The NEXYS4 board also includes an omnidirectional MEMS microphone. This is located near the left middle of the board and is labeled MIC. This microphone uses an Analog Device ADMP421 chip to capture audio and digitize it into PDM (pulse density modulated) format. This chip is constantly digitizing the audio and sending the digital data to the FPGA device. The circuit is configured to record the audio data and store it in the 128 Mega bit DDR memory. It will then play this stored audio file back on the audio out jack. Perform this experiment by following these steps:
Based on what you heard, what can you say about the microphone and speaker setup: is it high or low quality, is it stereo or mono?
Make a video describing your answers to above experiments.
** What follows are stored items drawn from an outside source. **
(* ===== verification/ConnectCoins.v ===== *)
(** validation.cpp and coins.cpp: what connecting a block does to a cache of coins, undoing it
    with the data of undo.h, and doing it again after an interrupted write. *)
From S2P Require Import Prelude CryptoCommon Streams Serialize Uint256 Merkle Transactions Coins.
From stdpp Require Import base gmap list countable.
#[local] Open Scope Z_scope.
#[local] Open Scope word_scope.
Import CryptoCommon Uint256 Transactions.Tx Coins.Coins.

Module ConnectCoins.

(** The undo data of a transaction: the coins that its inputs spent. *)
Record CTxUndo := { vprevout : list Coin }.
Definition CTxUndo_empty : CTxUndo := {| vprevout := [] |}.

Inductive DisconnectResult := DISCONNECT_OK | DISCONNECT_UNCLEAN | DISCONNECT_FAILED.

(** [operator==] of [CTxOut]. *)
Definition CTxOut_eq (a b : CTxOut) : bool :=
  (nValue a =? nValue b) && bool_decide (scriptPubKey a = scriptPubKey b) && (nRounds a =? nRounds b).

(** 2000000 bytes of a block over the 9 of the smallest output. *)
Definition MAX_OUTPUTS_PER_BLOCK : Z := 2000000 / GetSerializeSize CTxOutF CTxOut_null.

Section Connect.
Context {sizes : Sizes} {Tree V : Type} {T : Trees Tree} {W : View Tree V}.
Abbreviation cache := (CCoinsViewCache Tree V).

(** The buffer of the hasher of [ComputeHash], and [invalid_out::setInvalidOutPoints]. *)
Context (buf : list Z) (ContainsOutPoint : outpoint -> bool).

(** ** Connecting *)

Fixpoint AddCoins_loop (txid : list Z) (i : Z) (vout : list CTxOut) (nHeight : Z) (fCoinbase fCoinstake check fSkipInvalid : bool)
    (c : cache) : outcome cache :=
  match vout with
  | [] => Done c
  | txout :: vout =>
      let o := (txid, w32 i) in
      if fSkipInvalid && ContainsOutPoint o then
        AddCoins_loop txid (i + 1) vout nHeight fCoinbase fCoinstake check fSkipInvalid (snd (SpendCoin o c))
      else
        let '(overwrite, c) := if check then HaveCoin o c else (false, c) in
        let coin := {| fCoinBase := fCoinbase; fCoinStake := fCoinstake; out := txout; nHeight := w32 nHeight |} in
        let! c := AddCoin o coin overwrite c in
        AddCoins_loop txid (i + 1) vout nHeight fCoinbase fCoinstake check fSkipInvalid c
  end.
Definition AddCoins (tx : CTransaction) (nHeight : Z) (check fSkipInvalid : bool) (c : cache) : outcome cache :=
  AddCoins_loop (ComputeHash buf tx) 0 (vout tx) nHeight (IsCoinBase tx) (IsCoinStake tx) check fSkipInvalid c.

Fixpoint spend_inputs (vin : list CTxIn) (vprevout : list Coin) (c : cache) : list Coin * cache :=
  match vin with
  | [] => (vprevout, c)
  | txin :: vin =>
      let '(moved, c) := SpendCoin (key (prevout txin)) c in
      spend_inputs vin (vprevout ++ [default Coin_empty moved]) c
  end.
Definition UpdateCoins (tx : CTransaction) (txundo : CTxUndo) (nHeight : Z) (fSkipInvalid : bool) (c : cache) : outcome (CTxUndo * cache) :=
  let '(vprevout, c) :=
    if negb (IsCoinBase tx) && negb (HasZerocoinSpendInputs tx) then spend_inputs (vin tx) (vprevout txundo) c
    else (vprevout txundo, c) in
  let c := SetNullifiers tx true c in
  let! c := AddCoins tx nHeight false fSkipInvalid c in
  Done ({| vprevout := vprevout |}, c).

(** The calls of [ConnectBlock] for one transaction that concern the view: [None] when it
    rejects the block. [ParseAndValidateZerocoinSpends] is about zerocoins alone. *)
Context (isV5UpgradeEnforced : bool) (ParseAndValidateZerocoinSpends : CTransaction -> bool).

Definition check_available (tx : CTransaction) (c : cache) : bool * cache :=
  if negb isV5UpgradeEnforced && HasZerocoinSpendInputs tx then (ParseAndValidateZerocoinSpends tx, c)
  else if negb (IsCoinBase tx) then
    let '(found, c) := HaveInputs tx c in
    if negb found then (false, c) else HaveShieldedRequirements tx c
  else (true, c).

(** The loop over the transactions; [first] tells whether the index is 0. *)
Fixpoint connect_txs (first : bool) (vtx : list CTransaction) (vtxundo : list CTxUndo) (nHeight : Z) (fSkipInvalid : bool) (c : cache)
  : outcome (option (list CTxUndo) * cache) :=
  match vtx with
  | [] => Done (Some vtxundo, c)
  | tx :: vtx =>
      let '(available, c) := check_available tx c in
      if negb available then Done (None, c)
      else
        let! r := UpdateCoins tx CTxUndo_empty nHeight fSkipInvalid c in
        let vtxundo := if first then vtxundo else vtxundo ++ [fst r] in
        connect_txs false vtx vtxundo nHeight fSkipInvalid (snd r)
  end.

(** With the tree after the block's commitments and the hash of the block. *)
Definition ConnectBlock_view (vtx : list CTransaction) (nHeight : Z) (fSkipInvalid : bool) (sapling_tree : Tree) (blockHash : list Z) (c : cache)
  : outcome (option (list CTxUndo) * cache) :=
  let! r := connect_txs true vtx [] nHeight fSkipInvalid c in
  let '(vtxundo, c) := r in
  match vtxundo with
  | None => Done (None, c)
  | Some _ => Done (vtxundo, SetBestBlock blockHash (PushAnchor sapling_tree c))
  end.

(** ** Disconnecting *)

Fixpoint AccessByTxid_loop (fuel : nat) (txid : list Z) (i : Z) (c : cache) : Coin * cache :=
  match fuel with
  | O => (Coin_empty, c)
  | S fuel =>
      let '(alternate, c) := AccessCoin (txid, i) c in
      if negb (IsSpent alternate) then (alternate, c) else AccessByTxid_loop fuel txid (i + 1) c
  end.
Definition AccessByTxid (txid : list Z) (c : cache) : Coin * cache :=
  AccessByTxid_loop (Z.to_nat MAX_OUTPUTS_PER_BLOCK) txid 0 c.

Definition ApplyTxInUndo (undo : Coin) (o : outpoint) (c : cache) : outcome (DisconnectResult * cache) :=
  let '(have, c) := HaveCoin o c in
  let fClean := negb have in
  let '(undo, failed, c) :=
    if nHeight undo =? 0 then
      let '(alternate, c) := AccessByTxid (fst o) c in
      if negb (IsSpent alternate) then
        ({| fCoinBase := fCoinBase alternate; fCoinStake := fCoinStake alternate; out := out undo; nHeight := nHeight alternate |}, false, c)
      else (undo, true, c)
    else (undo, false, c) in
  if failed : bool then Done (DISCONNECT_FAILED, c)
  else
    let! c := AddCoin o undo (negb fClean) c in
    Done ((if fClean then DISCONNECT_OK else DISCONNECT_UNCLEAN), c).

(** The outputs of a transaction, checked against the coins that are there. *)
Fixpoint spend_outputs (txid : list Z) (i : Z) (vout : list CTxOut) (fClean : bool) (c : cache) : bool * cache :=
  match vout with
  | [] => (fClean, c)
  | txout :: vout =>
      if negb (IsUnspendable (scriptPubKey txout)) && negb (CTxOut_IsZerocoinMint txout) then
        let '(moved, c) := SpendCoin (txid, w32 i) c in
        let coin := default Coin_empty moved in
        spend_outputs txid (i + 1) vout (if negb (CTxOut_eq txout (out coin)) then false else fClean) c
      else spend_outputs txid (i + 1) vout fClean c
  end.

(** The inputs with their coins, in the order in which they are restored; [None] is
    [DISCONNECT_FAILED]. *)
Fixpoint restore_inputs (l : list (CTxIn * Coin)) (fClean : bool) (c : cache) : outcome (option bool * cache) :=
  match l with
  | [] => Done (Some fClean, c)
  | (txin, undo) :: l =>
      let! r := ApplyTxInUndo undo (key (prevout txin)) c in
      match fst r with
      | DISCONNECT_FAILED => Done (None, snd r)
      | DISCONNECT_OK => restore_inputs l fClean (snd r)
      | DISCONNECT_UNCLEAN => restore_inputs l false (snd r)
      end
  end.

(** The legacy database of zerocoins answers for itself. *)
Context (DisconnectZerocoinTx : CTransaction -> bool).

(** One turn of the loop of [DisconnectBlock], without the object of the budget manager that
    is removed; [undo] is [None] for the first transaction, which has no undo data. *)
Definition disconnect_tx (tx : CTransaction) (undo : option CTxUndo) (fClean : bool) (c : cache) : outcome (option bool * cache) :=
  if negb (DisconnectZerocoinTx tx) then Done (None, c)
  else
    let '(fClean, c) := spend_outputs (ComputeHash buf tx) 0 (vout tx) fClean c in
    if IsCoinBase tx || HasZerocoinSpendInputs tx then Done (Some fClean, c)
    else
      let c := SetNullifiers tx false c in
      match undo with
      | None => OutOfBounds
      | Some txundo =>
          if negb (length (vprevout txundo) =? length (vin tx))%nat then Done (None, c)
          else restore_inputs (rev (combine (vin tx) (vprevout txundo))) fClean c
      end.

Fixpoint disconnect_txs (l : list (CTransaction * option CTxUndo)) (fClean : bool) (c : cache) : outcome (option bool * cache) :=
  match l with
  | [] => Done (Some fClean, c)
  | (tx, undo) :: l =>
      let! r := disconnect_tx tx undo fClean c in
      match fst r with
      | None => Done (None, snd r)
      | Some fClean => disconnect_txs l fClean (snd r)
      end
  end.

(** [DisconnectBlock] from its check of the undo data to the best block; the anchor and the hash
    are those of the previous block. *)
Definition DisconnectBlock_view (vtx : list CTransaction) (vtxundo : list CTxUndo) (prevAnchor prevHash : list Z) (c : cache)
  : outcome (DisconnectResult * cache) :=
  if negb (S (length vtxundo) =? length vtx)%nat then Done (DISCONNECT_FAILED, c)
  else
    let! r := disconnect_txs (rev (combine vtx (None :: map Some vtxundo))) true c in
    match fst r with
    | None => Done (DISCONNECT_FAILED, snd r)
    | Some fClean =>
        let! c := PopAnchor prevAnchor (snd r) in
        Done ((if fClean : bool then DISCONNECT_OK else DISCONNECT_UNCLEAN), SetBestBlock prevHash c)
    end.

(** ** Doing it again *)

Fixpoint spend_again (vin : list CTxIn) (c : cache) : cache :=
  match vin with
  | [] => c
  | txin :: vin => spend_again vin (snd (SpendCoin (key (prevout txin)) c))
  end.

Fixpoint RollforwardBlock (vtx : list CTransaction) (nHeight : Z) (fSkipInvalid : bool) (c : cache) : outcome cache :=
  match vtx with
  | [] => Done c
  | tx :: vtx =>
      let c := if negb (IsCoinBase tx) then spend_again (vin tx) c else c in
      let! c := AddCoins tx nHeight true fSkipInvalid c in
      RollforwardBlock vtx nHeight fSkipInvalid c
  end.

(** What the loop of [ReplayBlocks] from the fork to the new tip does with the blocks that it reads
    and their heights. *)
Fixpoint replay_forward (blocks : list (Z * list CTransaction)) (fSkipInvalid : Z -> bool) (c : cache) : outcome cache :=
  match blocks with
  | [] => Done c
  | (nHeight, vtx) :: blocks =>
      let! c := RollforwardBlock vtx nHeight (fSkipInvalid nHeight) c in
      replay_forward blocks fSkipInvalid c
  end.
End Connect.

End ConnectCoins.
Be sure to show: a) what happens when you flip the switches on the bottom of the board, b) show how the new bitfile you programmed the board with works, c) show an example of the audio recording/playback.
Answer the following questions:
Describe your final machine setup so we can make sure the most knowledgeable TA corrects your work. Is it Windows or a Mac? Are you doing Option #1, #2, or #3?
How many hours did you work on the lab?
Provide any suggestions for improving this lab in the future.